[Data shown — start]
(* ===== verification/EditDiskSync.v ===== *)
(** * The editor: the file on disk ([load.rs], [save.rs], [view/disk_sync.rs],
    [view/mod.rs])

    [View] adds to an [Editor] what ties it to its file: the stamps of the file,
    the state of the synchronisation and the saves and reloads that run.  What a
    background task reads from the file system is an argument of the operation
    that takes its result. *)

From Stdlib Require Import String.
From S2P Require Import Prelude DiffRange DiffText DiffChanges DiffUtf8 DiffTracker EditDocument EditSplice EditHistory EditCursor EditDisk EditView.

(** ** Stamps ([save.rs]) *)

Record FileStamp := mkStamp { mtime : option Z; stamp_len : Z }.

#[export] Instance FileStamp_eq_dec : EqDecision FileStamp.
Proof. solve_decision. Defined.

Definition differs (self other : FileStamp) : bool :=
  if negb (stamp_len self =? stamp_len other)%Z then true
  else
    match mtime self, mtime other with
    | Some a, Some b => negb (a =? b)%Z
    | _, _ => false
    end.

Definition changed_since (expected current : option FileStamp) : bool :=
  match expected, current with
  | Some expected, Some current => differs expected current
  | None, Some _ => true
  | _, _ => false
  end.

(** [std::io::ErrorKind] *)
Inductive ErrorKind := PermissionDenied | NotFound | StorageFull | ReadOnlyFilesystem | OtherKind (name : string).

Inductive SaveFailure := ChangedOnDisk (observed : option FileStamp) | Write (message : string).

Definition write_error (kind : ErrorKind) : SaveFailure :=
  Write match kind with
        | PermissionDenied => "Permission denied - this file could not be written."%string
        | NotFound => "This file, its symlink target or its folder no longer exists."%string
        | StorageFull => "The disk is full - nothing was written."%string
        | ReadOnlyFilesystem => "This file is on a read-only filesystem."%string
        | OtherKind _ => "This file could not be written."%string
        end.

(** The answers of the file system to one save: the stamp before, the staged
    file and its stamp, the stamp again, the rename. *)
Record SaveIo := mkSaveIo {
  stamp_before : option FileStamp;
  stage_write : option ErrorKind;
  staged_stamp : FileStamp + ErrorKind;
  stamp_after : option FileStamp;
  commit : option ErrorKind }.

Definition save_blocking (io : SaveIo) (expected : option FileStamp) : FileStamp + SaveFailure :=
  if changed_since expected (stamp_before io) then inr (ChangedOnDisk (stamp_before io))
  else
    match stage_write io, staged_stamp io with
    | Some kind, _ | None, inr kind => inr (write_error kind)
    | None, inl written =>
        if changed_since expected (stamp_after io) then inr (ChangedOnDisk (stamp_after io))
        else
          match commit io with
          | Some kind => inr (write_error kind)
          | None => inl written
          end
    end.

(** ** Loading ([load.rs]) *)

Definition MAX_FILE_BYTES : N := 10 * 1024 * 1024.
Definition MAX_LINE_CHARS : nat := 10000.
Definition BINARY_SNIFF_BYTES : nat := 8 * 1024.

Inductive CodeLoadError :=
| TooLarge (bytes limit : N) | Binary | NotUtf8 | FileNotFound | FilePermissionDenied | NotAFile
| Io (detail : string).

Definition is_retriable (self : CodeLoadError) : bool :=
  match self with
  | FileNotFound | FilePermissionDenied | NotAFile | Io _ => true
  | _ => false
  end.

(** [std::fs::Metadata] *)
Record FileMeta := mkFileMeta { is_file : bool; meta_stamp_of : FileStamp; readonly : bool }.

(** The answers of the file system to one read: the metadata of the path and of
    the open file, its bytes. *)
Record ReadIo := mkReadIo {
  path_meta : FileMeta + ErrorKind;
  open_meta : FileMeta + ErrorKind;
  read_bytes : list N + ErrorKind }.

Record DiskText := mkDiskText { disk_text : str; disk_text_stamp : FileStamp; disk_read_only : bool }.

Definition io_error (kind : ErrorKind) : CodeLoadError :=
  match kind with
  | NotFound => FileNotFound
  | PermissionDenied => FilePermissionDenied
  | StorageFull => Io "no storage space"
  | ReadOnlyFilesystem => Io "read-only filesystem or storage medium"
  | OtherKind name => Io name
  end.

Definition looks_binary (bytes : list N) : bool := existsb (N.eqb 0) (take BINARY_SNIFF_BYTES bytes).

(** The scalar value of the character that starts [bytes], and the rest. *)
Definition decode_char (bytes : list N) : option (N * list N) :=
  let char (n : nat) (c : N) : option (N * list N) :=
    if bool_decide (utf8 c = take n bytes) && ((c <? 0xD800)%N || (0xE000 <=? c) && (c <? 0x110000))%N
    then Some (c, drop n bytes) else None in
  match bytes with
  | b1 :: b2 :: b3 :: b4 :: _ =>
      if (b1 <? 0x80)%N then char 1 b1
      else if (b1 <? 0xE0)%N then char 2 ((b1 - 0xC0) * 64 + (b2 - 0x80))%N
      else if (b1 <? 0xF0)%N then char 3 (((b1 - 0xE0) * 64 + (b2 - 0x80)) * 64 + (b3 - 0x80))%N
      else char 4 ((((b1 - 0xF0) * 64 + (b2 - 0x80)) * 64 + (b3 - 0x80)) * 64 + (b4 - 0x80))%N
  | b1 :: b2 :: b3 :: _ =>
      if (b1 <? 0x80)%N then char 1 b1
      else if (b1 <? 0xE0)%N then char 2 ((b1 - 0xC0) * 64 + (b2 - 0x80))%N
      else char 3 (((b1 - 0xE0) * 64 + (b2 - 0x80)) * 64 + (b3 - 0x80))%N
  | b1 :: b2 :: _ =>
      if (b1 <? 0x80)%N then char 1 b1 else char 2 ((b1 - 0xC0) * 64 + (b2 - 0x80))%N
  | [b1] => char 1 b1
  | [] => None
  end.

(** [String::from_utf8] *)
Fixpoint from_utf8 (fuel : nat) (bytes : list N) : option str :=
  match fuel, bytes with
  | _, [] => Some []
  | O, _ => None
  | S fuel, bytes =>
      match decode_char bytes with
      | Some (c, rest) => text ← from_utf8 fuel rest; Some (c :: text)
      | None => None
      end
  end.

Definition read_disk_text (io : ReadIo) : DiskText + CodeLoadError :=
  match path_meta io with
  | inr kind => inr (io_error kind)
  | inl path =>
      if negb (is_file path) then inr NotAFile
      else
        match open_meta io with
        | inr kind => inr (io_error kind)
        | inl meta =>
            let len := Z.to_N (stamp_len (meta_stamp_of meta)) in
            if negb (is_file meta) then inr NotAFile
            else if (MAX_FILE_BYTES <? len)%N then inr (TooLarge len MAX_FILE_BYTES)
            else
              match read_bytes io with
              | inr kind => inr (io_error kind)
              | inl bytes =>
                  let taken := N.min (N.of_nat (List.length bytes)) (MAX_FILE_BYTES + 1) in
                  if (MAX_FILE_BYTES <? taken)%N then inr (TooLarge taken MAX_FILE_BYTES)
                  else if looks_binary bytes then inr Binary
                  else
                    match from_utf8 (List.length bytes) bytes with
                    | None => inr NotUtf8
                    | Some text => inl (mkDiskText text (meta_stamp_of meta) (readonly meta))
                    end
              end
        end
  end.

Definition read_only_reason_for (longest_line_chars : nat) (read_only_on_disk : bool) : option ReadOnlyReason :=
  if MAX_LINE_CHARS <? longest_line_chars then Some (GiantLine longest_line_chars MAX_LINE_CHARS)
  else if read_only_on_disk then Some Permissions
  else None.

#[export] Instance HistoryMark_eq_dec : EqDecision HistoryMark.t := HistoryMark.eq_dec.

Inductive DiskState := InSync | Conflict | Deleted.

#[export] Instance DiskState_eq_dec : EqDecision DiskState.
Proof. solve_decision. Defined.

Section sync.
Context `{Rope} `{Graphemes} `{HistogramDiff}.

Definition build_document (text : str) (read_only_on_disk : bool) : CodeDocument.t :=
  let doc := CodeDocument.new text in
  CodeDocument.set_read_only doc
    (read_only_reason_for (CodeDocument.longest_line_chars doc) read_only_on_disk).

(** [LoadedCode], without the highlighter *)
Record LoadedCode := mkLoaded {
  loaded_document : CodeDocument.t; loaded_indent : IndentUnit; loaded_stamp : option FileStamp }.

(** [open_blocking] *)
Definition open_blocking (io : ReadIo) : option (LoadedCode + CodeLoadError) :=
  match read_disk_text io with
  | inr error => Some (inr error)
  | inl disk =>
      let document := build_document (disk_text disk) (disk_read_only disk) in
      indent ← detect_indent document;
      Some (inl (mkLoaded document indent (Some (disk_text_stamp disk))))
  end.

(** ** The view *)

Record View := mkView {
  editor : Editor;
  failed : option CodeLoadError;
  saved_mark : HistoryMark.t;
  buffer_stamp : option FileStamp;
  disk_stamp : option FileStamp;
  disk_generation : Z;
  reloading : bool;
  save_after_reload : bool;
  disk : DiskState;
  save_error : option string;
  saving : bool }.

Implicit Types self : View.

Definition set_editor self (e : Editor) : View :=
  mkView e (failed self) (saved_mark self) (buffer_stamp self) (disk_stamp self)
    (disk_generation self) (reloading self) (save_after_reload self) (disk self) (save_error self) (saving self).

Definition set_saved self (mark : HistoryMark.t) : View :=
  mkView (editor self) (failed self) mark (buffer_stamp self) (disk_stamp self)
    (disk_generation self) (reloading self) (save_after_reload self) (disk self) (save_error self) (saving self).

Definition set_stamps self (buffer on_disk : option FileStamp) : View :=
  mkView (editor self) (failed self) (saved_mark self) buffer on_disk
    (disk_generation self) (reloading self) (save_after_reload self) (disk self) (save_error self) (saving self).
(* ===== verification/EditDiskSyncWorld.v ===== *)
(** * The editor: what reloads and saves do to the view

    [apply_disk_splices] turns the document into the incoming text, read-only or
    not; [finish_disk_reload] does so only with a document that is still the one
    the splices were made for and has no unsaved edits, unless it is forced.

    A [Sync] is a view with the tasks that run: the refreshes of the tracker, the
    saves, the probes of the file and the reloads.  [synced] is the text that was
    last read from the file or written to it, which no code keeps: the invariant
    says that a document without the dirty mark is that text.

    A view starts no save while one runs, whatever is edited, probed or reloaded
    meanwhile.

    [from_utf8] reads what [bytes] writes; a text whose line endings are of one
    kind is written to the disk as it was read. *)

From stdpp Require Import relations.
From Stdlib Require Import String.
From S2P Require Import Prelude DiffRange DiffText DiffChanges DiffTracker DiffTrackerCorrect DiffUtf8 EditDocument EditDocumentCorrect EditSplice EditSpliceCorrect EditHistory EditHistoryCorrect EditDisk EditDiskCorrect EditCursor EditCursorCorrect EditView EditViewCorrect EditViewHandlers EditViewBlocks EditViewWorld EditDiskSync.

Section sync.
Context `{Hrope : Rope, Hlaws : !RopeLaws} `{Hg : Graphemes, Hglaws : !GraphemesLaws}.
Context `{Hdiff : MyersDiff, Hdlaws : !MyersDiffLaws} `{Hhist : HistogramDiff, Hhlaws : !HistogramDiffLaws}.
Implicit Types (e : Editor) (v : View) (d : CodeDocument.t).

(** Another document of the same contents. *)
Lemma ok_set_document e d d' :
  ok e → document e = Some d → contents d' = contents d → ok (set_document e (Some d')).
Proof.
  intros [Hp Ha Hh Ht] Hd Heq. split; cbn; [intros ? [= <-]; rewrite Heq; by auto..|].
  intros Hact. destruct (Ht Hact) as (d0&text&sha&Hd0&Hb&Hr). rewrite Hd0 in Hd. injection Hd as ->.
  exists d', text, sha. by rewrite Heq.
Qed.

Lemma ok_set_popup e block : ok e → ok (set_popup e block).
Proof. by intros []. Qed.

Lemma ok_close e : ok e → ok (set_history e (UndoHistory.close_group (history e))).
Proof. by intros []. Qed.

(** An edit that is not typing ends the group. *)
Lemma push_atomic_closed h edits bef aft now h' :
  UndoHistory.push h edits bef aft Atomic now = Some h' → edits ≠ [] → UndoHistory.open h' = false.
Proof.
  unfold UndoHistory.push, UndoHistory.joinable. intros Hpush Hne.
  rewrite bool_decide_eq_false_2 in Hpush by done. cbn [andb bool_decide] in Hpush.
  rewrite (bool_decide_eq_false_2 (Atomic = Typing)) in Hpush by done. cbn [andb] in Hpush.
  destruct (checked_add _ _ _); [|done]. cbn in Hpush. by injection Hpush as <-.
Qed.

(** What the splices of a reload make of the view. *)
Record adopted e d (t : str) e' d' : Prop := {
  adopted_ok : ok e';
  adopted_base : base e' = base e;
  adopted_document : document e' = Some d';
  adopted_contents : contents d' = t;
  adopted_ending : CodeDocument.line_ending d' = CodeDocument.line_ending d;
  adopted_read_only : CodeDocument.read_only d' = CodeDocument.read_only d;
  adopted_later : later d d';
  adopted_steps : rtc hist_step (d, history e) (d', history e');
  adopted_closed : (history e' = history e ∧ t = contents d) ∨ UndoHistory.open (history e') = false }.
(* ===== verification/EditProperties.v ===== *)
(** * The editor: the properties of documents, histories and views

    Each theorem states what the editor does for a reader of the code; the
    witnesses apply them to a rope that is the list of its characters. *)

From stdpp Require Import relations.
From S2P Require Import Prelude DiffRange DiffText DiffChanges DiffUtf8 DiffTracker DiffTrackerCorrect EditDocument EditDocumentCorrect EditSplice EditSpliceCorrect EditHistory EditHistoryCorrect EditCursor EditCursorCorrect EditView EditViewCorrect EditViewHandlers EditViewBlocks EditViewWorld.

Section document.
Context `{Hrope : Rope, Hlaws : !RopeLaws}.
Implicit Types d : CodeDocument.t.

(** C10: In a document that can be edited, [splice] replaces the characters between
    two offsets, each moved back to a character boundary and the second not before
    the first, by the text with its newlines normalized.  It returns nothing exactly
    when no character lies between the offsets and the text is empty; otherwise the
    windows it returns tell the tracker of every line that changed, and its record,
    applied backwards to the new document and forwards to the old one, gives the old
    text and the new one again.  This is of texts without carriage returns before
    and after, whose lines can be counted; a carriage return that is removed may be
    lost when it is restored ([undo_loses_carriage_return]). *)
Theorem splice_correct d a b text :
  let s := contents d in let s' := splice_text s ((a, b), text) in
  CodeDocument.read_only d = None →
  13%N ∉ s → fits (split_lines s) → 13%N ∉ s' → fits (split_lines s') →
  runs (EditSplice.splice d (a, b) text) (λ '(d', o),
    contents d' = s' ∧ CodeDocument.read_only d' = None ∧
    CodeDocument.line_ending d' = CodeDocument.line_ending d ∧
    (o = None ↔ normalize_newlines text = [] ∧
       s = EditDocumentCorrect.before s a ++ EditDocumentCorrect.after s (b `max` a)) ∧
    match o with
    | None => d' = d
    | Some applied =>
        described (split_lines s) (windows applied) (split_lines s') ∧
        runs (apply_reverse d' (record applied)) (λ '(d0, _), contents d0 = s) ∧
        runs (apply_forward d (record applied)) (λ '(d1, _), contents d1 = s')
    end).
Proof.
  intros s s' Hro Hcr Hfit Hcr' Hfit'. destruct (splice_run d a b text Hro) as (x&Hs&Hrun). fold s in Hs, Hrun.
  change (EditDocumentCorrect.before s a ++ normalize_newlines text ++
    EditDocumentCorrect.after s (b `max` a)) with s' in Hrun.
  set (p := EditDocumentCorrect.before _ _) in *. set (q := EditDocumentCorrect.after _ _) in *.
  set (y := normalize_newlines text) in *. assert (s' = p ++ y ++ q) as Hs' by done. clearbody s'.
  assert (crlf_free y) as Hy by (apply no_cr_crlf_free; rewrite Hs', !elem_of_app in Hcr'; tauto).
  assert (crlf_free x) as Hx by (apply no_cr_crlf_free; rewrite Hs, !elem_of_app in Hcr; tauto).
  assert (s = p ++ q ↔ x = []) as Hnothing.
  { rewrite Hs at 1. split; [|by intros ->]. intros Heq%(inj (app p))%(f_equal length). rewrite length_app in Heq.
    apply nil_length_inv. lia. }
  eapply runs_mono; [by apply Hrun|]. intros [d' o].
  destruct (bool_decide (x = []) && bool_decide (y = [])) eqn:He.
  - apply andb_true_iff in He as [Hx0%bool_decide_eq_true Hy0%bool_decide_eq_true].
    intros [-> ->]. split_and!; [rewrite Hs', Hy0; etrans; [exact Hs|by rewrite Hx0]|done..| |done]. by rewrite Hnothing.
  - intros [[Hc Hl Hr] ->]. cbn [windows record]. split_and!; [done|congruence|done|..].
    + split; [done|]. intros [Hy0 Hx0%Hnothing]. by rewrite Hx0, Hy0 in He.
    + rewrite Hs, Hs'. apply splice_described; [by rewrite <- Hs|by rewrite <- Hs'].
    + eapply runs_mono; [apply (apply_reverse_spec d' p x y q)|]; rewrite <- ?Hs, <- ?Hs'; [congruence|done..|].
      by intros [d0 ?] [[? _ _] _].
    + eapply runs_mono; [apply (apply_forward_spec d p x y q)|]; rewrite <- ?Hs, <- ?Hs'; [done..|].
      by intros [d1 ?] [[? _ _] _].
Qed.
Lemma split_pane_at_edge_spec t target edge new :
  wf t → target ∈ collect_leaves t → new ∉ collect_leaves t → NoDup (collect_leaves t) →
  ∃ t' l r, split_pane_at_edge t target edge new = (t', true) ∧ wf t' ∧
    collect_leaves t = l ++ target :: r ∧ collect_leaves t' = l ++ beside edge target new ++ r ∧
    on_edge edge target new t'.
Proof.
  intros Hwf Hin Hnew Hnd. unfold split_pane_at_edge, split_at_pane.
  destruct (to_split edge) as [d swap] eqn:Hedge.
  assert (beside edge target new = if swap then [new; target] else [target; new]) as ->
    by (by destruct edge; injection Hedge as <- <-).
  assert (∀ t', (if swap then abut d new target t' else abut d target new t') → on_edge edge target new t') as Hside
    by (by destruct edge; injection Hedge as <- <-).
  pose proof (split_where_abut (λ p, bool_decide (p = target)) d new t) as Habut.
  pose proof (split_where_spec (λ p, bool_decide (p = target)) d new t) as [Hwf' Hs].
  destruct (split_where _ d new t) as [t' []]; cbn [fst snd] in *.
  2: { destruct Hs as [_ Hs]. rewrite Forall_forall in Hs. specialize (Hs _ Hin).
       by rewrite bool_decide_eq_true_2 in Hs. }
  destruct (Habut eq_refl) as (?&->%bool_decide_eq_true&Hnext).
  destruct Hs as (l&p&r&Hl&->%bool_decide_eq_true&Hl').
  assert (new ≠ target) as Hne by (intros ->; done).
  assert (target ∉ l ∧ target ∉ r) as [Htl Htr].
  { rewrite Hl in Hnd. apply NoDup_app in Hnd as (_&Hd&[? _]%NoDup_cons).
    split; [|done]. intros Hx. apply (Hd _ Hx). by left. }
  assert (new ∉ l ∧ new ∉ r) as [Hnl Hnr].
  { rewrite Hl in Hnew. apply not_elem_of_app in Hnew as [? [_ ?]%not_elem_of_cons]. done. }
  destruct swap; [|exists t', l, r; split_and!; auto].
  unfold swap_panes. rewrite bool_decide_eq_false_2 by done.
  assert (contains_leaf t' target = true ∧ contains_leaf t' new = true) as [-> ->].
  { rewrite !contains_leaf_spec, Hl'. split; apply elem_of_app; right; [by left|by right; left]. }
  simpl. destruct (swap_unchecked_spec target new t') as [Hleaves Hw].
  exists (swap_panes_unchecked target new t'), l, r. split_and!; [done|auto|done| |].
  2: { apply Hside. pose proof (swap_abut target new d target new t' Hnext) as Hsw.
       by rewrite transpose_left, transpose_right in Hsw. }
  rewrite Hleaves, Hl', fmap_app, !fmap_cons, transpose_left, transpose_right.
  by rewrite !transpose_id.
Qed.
[Data shown — finish]
Exercise description: Output the material above exactly, but only from the line that carries "UndoHistory.push h edits" through the line that carries "rewrite bool_decide_eq_false_2 in".

Solution to this problem:
  UndoHistory.push h edits bef aft Atomic now = Some h' → edits ≠ [] → UndoHistory.open h' = false.
Proof.
  unfold UndoHistory.push, UndoHistory.joinable. intros Hpush Hne.
  rewrite bool_decide_eq_false_2 in Hpush by done. cbn [andb bool_decide] in Hpush.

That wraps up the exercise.